EXERCISE BRIEF: Output, word for word, every line from the start of the listing down to and including the line that contains "of January of year 1, UTC);"; include nothing else.

GIVEN ENTRIES:
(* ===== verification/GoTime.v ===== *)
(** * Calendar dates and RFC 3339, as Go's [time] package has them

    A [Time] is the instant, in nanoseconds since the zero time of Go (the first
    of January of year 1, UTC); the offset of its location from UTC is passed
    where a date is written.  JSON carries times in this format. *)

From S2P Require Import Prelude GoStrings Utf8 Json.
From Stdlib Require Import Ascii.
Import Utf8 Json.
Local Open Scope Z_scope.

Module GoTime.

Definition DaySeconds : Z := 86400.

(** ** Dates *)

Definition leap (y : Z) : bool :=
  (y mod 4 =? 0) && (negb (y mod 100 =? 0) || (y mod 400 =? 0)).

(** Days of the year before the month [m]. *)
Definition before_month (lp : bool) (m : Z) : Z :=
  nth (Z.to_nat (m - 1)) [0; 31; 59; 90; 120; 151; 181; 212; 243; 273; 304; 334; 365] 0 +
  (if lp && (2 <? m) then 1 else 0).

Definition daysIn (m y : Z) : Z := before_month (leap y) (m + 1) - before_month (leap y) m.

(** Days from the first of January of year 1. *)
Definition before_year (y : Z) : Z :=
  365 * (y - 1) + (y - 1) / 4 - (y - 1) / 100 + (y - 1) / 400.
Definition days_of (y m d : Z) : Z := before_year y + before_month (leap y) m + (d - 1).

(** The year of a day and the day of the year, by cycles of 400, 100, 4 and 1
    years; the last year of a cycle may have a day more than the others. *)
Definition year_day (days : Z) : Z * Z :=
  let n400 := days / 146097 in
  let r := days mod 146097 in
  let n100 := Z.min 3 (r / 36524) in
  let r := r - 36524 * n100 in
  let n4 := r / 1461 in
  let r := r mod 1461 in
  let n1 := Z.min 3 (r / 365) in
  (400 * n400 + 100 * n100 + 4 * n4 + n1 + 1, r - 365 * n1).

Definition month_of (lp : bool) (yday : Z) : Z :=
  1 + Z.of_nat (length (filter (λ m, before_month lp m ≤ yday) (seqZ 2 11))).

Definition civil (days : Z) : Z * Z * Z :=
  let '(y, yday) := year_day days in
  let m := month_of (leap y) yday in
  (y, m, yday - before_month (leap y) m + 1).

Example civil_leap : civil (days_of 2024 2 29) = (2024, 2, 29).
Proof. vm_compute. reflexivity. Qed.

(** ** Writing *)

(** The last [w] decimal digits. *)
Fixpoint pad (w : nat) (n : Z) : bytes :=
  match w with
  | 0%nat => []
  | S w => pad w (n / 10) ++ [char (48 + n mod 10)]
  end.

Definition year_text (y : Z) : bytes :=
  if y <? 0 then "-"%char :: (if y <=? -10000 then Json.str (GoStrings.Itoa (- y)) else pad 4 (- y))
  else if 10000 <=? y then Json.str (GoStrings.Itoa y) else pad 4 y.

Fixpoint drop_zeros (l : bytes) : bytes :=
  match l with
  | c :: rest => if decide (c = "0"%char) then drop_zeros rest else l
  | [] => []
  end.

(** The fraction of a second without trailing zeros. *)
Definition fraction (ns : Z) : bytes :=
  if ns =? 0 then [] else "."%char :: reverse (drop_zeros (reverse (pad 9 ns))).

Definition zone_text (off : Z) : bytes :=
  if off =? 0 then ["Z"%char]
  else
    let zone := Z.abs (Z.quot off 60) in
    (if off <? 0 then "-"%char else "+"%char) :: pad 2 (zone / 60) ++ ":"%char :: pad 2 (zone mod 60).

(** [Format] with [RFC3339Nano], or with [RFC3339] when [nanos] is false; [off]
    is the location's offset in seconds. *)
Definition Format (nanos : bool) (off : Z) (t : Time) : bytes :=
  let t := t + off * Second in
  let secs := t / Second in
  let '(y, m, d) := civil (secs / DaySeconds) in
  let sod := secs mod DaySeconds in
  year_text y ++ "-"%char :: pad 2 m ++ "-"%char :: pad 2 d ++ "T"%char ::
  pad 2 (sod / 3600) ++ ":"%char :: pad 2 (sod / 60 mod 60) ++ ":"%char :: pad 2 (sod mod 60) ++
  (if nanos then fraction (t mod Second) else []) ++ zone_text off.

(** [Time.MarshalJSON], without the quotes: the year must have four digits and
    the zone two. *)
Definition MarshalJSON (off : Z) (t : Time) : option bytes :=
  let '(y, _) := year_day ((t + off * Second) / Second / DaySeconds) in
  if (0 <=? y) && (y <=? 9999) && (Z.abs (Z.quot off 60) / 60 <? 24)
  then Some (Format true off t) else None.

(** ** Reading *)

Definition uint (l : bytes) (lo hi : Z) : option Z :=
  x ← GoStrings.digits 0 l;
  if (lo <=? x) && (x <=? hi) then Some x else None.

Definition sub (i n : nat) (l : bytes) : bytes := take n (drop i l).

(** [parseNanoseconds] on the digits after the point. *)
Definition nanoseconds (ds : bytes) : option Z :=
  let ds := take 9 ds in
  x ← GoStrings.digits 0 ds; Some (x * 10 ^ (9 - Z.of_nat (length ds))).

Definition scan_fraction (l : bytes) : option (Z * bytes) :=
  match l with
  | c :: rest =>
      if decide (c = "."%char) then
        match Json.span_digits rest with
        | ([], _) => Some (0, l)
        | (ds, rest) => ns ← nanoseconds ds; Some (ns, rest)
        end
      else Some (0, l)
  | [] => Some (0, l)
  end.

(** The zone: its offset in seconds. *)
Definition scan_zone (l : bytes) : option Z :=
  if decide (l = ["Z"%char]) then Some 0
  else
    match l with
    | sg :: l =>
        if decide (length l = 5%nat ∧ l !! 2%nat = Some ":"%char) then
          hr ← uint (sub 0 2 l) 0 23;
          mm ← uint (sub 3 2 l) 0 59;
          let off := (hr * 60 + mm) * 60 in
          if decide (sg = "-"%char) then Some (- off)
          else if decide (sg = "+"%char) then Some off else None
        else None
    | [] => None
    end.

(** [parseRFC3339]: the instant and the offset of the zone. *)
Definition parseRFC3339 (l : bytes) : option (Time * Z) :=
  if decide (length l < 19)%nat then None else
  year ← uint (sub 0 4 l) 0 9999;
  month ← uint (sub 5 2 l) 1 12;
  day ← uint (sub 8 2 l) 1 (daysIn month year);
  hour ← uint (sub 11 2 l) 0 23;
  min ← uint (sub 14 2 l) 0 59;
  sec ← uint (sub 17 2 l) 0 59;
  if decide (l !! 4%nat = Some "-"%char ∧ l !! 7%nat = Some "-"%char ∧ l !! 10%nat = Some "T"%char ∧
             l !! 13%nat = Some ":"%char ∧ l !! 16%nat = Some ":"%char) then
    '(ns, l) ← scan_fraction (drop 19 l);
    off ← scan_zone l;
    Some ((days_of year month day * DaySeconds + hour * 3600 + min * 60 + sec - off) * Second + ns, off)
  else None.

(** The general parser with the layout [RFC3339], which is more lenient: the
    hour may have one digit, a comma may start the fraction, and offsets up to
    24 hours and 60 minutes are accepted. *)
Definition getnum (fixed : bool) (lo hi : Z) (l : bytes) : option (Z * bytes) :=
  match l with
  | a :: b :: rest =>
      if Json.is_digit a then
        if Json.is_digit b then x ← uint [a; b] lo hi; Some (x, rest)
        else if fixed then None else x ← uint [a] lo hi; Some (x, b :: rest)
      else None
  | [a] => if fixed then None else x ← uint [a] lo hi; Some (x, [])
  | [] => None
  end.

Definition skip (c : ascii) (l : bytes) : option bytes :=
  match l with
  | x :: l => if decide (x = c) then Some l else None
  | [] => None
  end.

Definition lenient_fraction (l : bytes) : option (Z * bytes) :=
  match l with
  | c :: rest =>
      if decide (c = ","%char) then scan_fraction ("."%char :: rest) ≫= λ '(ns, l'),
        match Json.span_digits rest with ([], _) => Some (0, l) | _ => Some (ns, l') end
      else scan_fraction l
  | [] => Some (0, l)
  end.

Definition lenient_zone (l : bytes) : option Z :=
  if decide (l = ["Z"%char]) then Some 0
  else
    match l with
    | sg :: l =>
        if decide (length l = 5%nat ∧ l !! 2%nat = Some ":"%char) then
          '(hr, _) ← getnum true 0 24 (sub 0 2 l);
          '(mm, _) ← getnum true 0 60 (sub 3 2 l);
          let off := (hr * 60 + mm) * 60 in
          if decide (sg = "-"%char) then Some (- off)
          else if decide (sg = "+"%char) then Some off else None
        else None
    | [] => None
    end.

RESULT:
(* ===== verification/GoTime.v ===== *)
(** * Calendar dates and RFC 3339, as Go's [time] package has them

    A [Time] is the instant, in nanoseconds since the zero time of Go (the first
    of January of year 1, UTC); the offset of its location from UTC is passed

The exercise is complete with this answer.